Results 1 to 10 of 10

Thread: naive bayes

  1. #1
    Join Date
    Jan 2006
    Posts
    976
    Qt products
    Qt3
    Platforms
    Windows
    Thanks
    53

    Default naive bayes

    Hello,
    I'm trying to implement that to classify email in spam or not spam. I read that one technique is delete the more frequent and less frequent words. So I'm wodering this:

    words from Spam email:
    "kill", freq =100
    "ate", freq=40
    "viagra", freq=39
    "love", freq =5
    ......................
    "break", 1

    words from non-Spam email:
    "love", freq=85
    "hello", freq=90
    ...........................
    "semp", 2


    Which words must I delete? I read that I should delete,for example, the top 100 words; maybe "semp" and break; anyway, what about "love"? which is is frequency? It's very common in non-spam; Must i pick the more frequent word in non-spam set and after in spam set?
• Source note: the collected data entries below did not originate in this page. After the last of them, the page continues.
Lemma unsafeInsert_ok e key v : table_wf (childKeys e) -> slots e -> key_ok key = true -> roomy e = true ->
  exists e' h, unsafeInsertObject e key v = Some (e', h) /\ at_slot_only e e' h key /\ holds e' h v /\
  table_wf (childKeys e') /\ (forall k, childKeys e !! h = Some k -> Compare key k = Eq).
Proof.
  intros T S Hk R%Z.ltb_lt. destruct (getKeyHash_ok e key T Hk R) as (h & b & E & T' & Hb). unfold unsafeInsertObject. rewrite E.
  cbn [mbind option_bind]. eexists _, h. split; [done|].
  assert (K : forall k, childKeys e !! h = Some k -> Compare key k = Eq).
  { intros k Ek. destruct b; [destruct Hb as (k' & Ek' & C)|destruct Hb]; congruence. }
  assert (Absent : b = false -> childScalarValues e !! h = None /\ childCompositeValues e !! h = None).
  { intros ->. destruct Hb as [Eh _]. specialize (S h). by rewrite Eh in S. }
  split_ands; [| |by unfold set_child; destruct (isComposite v), b|done].
  - unfold at_slot_only, set_child. destruct (isComposite v), b; simpl; split_ands; try done; intros h' N;
      rewrite ?lookup_insert_ne, ?lookup_delete_ne by done; done.
  - unfold holds, set_child. destruct (isComposite v), b; simpl; rewrite ?lookup_insert_eq, ?lookup_delete_eq; try done;
      by destruct (Absent eq_refl).
Qed.

Lemma holds_child_is e h v o : fits v -> oeq (Some v) o -> (forall w, o = Some w -> fits w) -> holds e h v -> child_is e h o.
Proof.
  intros Fv Ov Fo. unfold holds, child_is. destruct (isComposite v) eqn:N; intros [-> ->]; [|done].
  destruct o as [w|]; [|done]. exists w. simpl in Ov. split_ands; [done|by rewrite <- (isComposite_eq v w)|].
  apply NewEditTree_reps; auto.
Qed.

Lemma Insert_object e o key v : reps e (Object o) -> key_ok key = true -> roomy e = true -> fits v ->
  exists e' h, Insert e key v = Some (e', Ok h) /\ reps e' (Object (obj_insert key v o)) /\
    holds e' h v /\ childKeys e' !! h = Some key.
Proof.
  intros Re Hk R Fv. pose proof Re as [kvs N]%reps_object_iff. unfold Insert. rewrite (on_value _ _ _ N).
  destruct (unsafeInsert_ok e key v (on_table _ _ _ N) (on_slots _ _ _ N) Hk R) as (e' & h & -> & A & Hv & T' & K).
  cbn [mbind option_bind]. exists e', h. split; [done|].
  pose proof (fits_object_inv _ (on_fits' _ _ _ N)) as [So _]. pose proof (fits_insert key v o Fv (on_fits' _ _ _ N)) as Fi. split_ands; [|done|].
  - apply (object_update e e' h key o); try done.
    + intros q Nq. rewrite obj_get_insert by done. destruct (Equal q key) eqn:E; [by apply Equal_true in E|done].
    + apply (holds_child_is e' h v); try done; rewrite obj_get_insert, Equal_refl by done; [apply (cmp_refl Compare)|by intros w [= <-]].
  - destruct A as (_ & -> & _). apply lookup_insert_eq.
Qed.

(** A tree in which slot [h] records the deletion of [key]. *)
Definition deletes (e e' : EditTree) (h : Z) (key : value) : Prop :=
  at_slot_only e e' h key /\
  (childScalarValues e' !! h = Some None /\ childCompositeValues e' !! h = None \/
   childScalarValues e' !! h = None /\ childCompositeValues e' !! h = Some None).

Lemma deletes_scalar e h key : childCompositeValues e !! h = None -> deletes e (setChildScalarValue (setChildKey e h key) h None) h key.
Proof.
  intros E. split; [unfold at_slot_only; simpl; split_ands; [done..|]; intros h' N; by rewrite lookup_insert_ne|].
  left. simpl. by rewrite lookup_insert_eq.
Qed.
Lemma deletes_composite e h key : childScalarValues e !! h = None -> deletes e (setChildCompositeValue (setChildKey e h key) h None) h key.
Proof.
  intros E. split; [unfold at_slot_only; simpl; split_ands; [done..|]; intros h' N; by rewrite lookup_insert_ne|].
  right. simpl. by rewrite lookup_insert_eq.
Qed.

Lemma fallbackDelete_ok e key v : et_value e = Some v -> table_wf (childKeys e) -> slots e -> key_ok key = true -> roomy e = true ->
  untouched e key ->
  match Find v [key] with
  | None => fallbackDelete e key = Some (e, Err NoSuchChild)
  | Some _ => exists e' h, fallbackDelete e key = Some (e', Ok tt) /\ deletes e e' h key /\ table_wf (childKeys e') /\
      childKeys e !! h = None /\
      (forall x, Find v [key] = Some x -> childCompositeValues e' !! h = if isComposite x then Some None else None)
  end.
Proof.
  intros Ev T S Hk R%Z.ltb_lt U. unfold fallbackDelete. rewrite Ev. cbn [mbind option_bind]. destruct (Find v [key]) as [x|]; [|done].
  destruct (getKeyHash_ok e key T Hk R) as (h & b & -> & T' & Hb). cbn [mbind option_bind].
  assert (b = false) as -> by (destruct b; [destruct Hb as (k & Ek & C); by destruct (U h k)|done]).
  destruct Hb as [Eh _]. specialize (S h). rewrite Eh in S. destruct S as [S1 S2]. eexists _, h. split; [done|].
  destruct (isComposite x) eqn:Nx.
  - split; [by apply deletes_composite|]. split_ands; [done..|]. intros ? [= <-]. rewrite Nx. simpl. by rewrite lookup_insert_eq.
  - split; [by apply deletes_scalar|]. split_ands; [done..|]. intros ? [= <-]. by rewrite Nx.
Qed.

Lemma deletes_object e e' h key o : reps e (Object o) -> deletes e e' h key -> table_wf (childKeys e') ->
  (forall k, childKeys e !! h = Some k -> Compare key k = Eq) -> reps e' (Object (obj_remove key o)).
Proof.
  intros Re [A D] T' K. pose proof Re as [kvs N]%reps_object_iff. pose proof (fits_object_inv _ (on_fits' _ _ _ N)) as [So _].
  apply (object_update e e' h key o); try done.
  - apply fits_remove, (on_fits' _ _ _ N).
  - intros q Nq. rewrite obj_get_remove by done. destruct (Equal q key) eqn:E; [by apply Equal_true in E|done].
  - unfold child_is. rewrite obj_get_remove, Equal_refl by done. by destruct D as [[-> ->]|[-> ->]].
Qed.

Lemma Delete_object e o key : reps e (Object o) -> key_ok key = true -> roomy e = true ->
  match Delete e key with
  | Some (e', Ok _) => is_Some (obj_get key o) /\ reps e' (Object (obj_remove key o))
  | Some (_, Err _) => obj_get key o = None
  | None => False
  end.
Proof.
  intros Re Hk R. pose proof Re as [kvs N]%reps_object_iff. unfold Delete. rewrite (on_value _ _ _ N).
  pose proof (proj1 (Z.ltb_lt _ _) R) as R'.
  destruct (getKeyHash_ok e key (on_table _ _ _ N) Hk R') as (h & b & -> & T' & Hb). cbn [mbind option_bind]. destruct b.
  - destruct Hb as (k & Ek & C). assert (K : forall k', childKeys e !! h = Some k' -> Compare key k' = Eq) by (intros; congruence).
    pose proof (on_slots _ _ _ N h) as S. rewrite Ek in S. rewrite (obj_get_congr key k o C).
    destruct S as [[[x Ex] En]|[En [x Ex]]]; rewrite ?Ex, ?En; destruct x as [y|].
    + split; [|by apply (deletes_object e _ h); [|apply deletes_scalar| |]].
      destruct (on_scalar _ _ _ N h k y Ek Ex) as [_ O]. by destruct (obj_get k o).
    + apply (on_deleted _ _ _ N h k Ek). by left.
    + split; [|by apply (deletes_object e _ h); [|apply deletes_composite| |]].
      destruct (on_composite _ _ _ N h k y Ek Ex) as (w & -> & _). done.
    + apply (on_deleted _ _ _ N h k Ek). by right.
  - destruct Hb as [Eh U]. pose proof (on_rest _ _ _ N key U) as O.
    pose proof (fallbackDelete_ok e key (Object kvs) (on_value _ _ _ N) (on_table _ _ _ N) (on_slots _ _ _ N) Hk R U) as FD.
    cbn [Find] in FD. destruct (obj_get key kvs) as [v|] eqn:G, (obj_get key o) as [w|]; try done.
    + destruct FD as (e' & h' & -> & D & T'' & Eh' & _). split; [done|]. apply (deletes_object e e' h'); try done. congruence.
    + by rewrite FD.
Qed.

(** ** Sets *)
Lemma set_mem_remove q key l : set_mem q (set_remove key l) = negb (Equal q key) && set_mem q l.
Proof.
  apply eq_true_iff_eq. rewrite andb_true_iff, negb_true_iff, !set_mem_true. unfold set_remove. split.
  - intros (y & Hy & C). apply list_elem_of_In, filter_In in Hy as [Hy Hn%negb_true_iff]. split.
    + rewrite (Equal_cong q y key) by (by apply Equal_true). by rewrite Equal_sym.
    + exists y. split; [by apply list_elem_of_In|done].
  - intros [N (y & Hy & C)]. exists y. split; [|done]. apply list_elem_of_In, filter_In. split; [by apply list_elem_of_In|].
    rewrite Equal_sym, <- (Equal_cong q y key), N by (by apply Equal_true). done.
Qed.

Lemma fits_set_remove key l : fits (SetV l) -> fits (SetV (set_remove key l)).
Proof.
  intros [S F]%fits_set_inv. apply fits_set; [by apply ssorted_filter|]. rewrite Forall_forall in *. intros y Hy.
  apply list_elem_of_In, filter_In in Hy as [Hy _]. by apply F, list_elem_of_In.
Qed.

Lemma fits_set_insert x l : fits x -> fits (SetV l) -> fits (SetV (set_insert x l)).
Proof.
  intros Fx [S F]%fits_set_inv. apply fits_set; [by apply set_insert_ssorted|]. rewrite Forall_forall in *. intros y Hy.
  destruct (set_elems [x] l y Hy) as [H| ->%list_elem_of_singleton]; [by apply F|done].
Qed.

(** The members once the slot of a scalar key holds [x]. *)
Lemma set_scalar_members e e' h key x l m f q : set_node e l m f -> at_slot_only e e' h key -> table_wf (childKeys e') ->
  (forall k, childKeys e !! h = Some k -> Compare key k = Eq) -> isComposite key = false -> slots e' ->
  childScalarValues e' !! h = Some x -> match x with Some t => Compare t key = Eq | None => True end ->
  (if Equal q key then found x else set_mem q m) = true <->
  (exists h t, childScalarValues e' !! h = Some (Some t) /\ Compare q t = Eq) \/
  (exists h c, childCompositeValues e !! h = Some (Some c) /\ Compare q (f h) = Eq) \/ (set_mem q l = true /\ untouched e' q).
Proof.
  intros [Ev F Fm T S Sc Ck C1 Cf M] A T' K Nk S' Ex Cx. pose proof A as (Ev' & Ek' & Eo).
  assert (Keyh : childKeys e' !! h = Some key) by (by rewrite Ek', lookup_insert_eq).
  pose proof (untouched_insert e e' h key q A K) as U. destruct (Equal q key) eqn:Eqk; [apply Equal_true in Eqk|].
  - split.
    + destruct x as [t|]; [|done]. intros _. left. exists h, t. split; [done|]. apply (cmp_eq_trans Compare _ key); [done|by apply (cmp_eq_sym Compare)].
    + intros [(h' & t & Et & C)|[(h' & c & E & C)|[_ [_ Hq]%U]]]; [|exfalso|done].
      * destruct (decide (h' = h)) as [->|N]; [by assert (x = Some t) as -> by congruence|exfalso]. specialize (S' h').
        destruct (childKeys e' !! h') as [k|] eqn:Ek2; [|destruct S'; congruence]. rewrite (proj1 (Eo h' N)) in Et.
        pose proof Ek2 as Ek3. rewrite Ek', lookup_insert_ne in Ek3 by done. destruct (Sc h' k _ Ek3 Et) as [_ Ct].
        apply N. eapply (tw_distinct _ T'); [exact Ek2|exact Keyh|].
        apply (cmp_eq_trans Compare _ t); [by apply (cmp_eq_sym Compare)|]. apply (cmp_eq_trans Compare _ q); [by apply (cmp_eq_sym Compare)|done].
      * destruct (Cf h' c E) as [Nf _]. rewrite <- (isComposite_eq _ _ C), (isComposite_eq _ _ Eqk) in Nf. congruence.
  - assert (Nq : Compare q key <> Eq) by (intros C%Equal_true; congruence). rewrite M. split.
    + intros [(h' & t & Et & C)|[?|[H1 H2]]]; [left|by right; left|right; right; split; [done|]; by apply U].
      destruct (decide (h' = h)) as [->|N]; [exfalso|exists h', t; by rewrite (proj1 (Eo h' N))].
      pose proof (S h) as Sh. destruct (childKeys e !! h) as [k|] eqn:Ek; [|destruct Sh; congruence].
      destruct (Sc h k _ Ek Et) as [_ Ct]. apply Nq. apply (cmp_eq_trans Compare _ t); [done|].
      apply (cmp_eq_trans Compare _ k); [done|]. apply (cmp_eq_sym Compare), K. done.
    + intros [(h' & t & Et & C)|[?|[H1 [H2 _]%U]]]; [left|by right; left|by right; right].
      destruct (decide (h' = h)) as [->|N]; [exfalso|exists h', t; by rewrite <- (proj1 (Eo h' N))].
      assert (x = Some t) as -> by congruence. apply Nq. by apply (cmp_eq_trans Compare _ t).
Qed.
Or must I sum their frequency and after that check dor the most and less frequent?

    thanks,
    Hope you understand my problem
    Regards

  2. #2
    Join Date
    Jan 2006
    Location
    Warsaw, Poland
    Posts
    33,373
    Qt products
    Qt3 Qt4 Qt5 Qt/Embedded
    Platforms
    Unix/X11 Windows Android Maemo/MeeGo
    Thanks
    4
    Thanked 5,019 Times in 4,795 Posts
    Wiki edits
    10

    Default Re: naive bayes

    What do those numbers represent? Percentages?
    Your biological and technological distinctiveness will be added to our own. Resistance is futile.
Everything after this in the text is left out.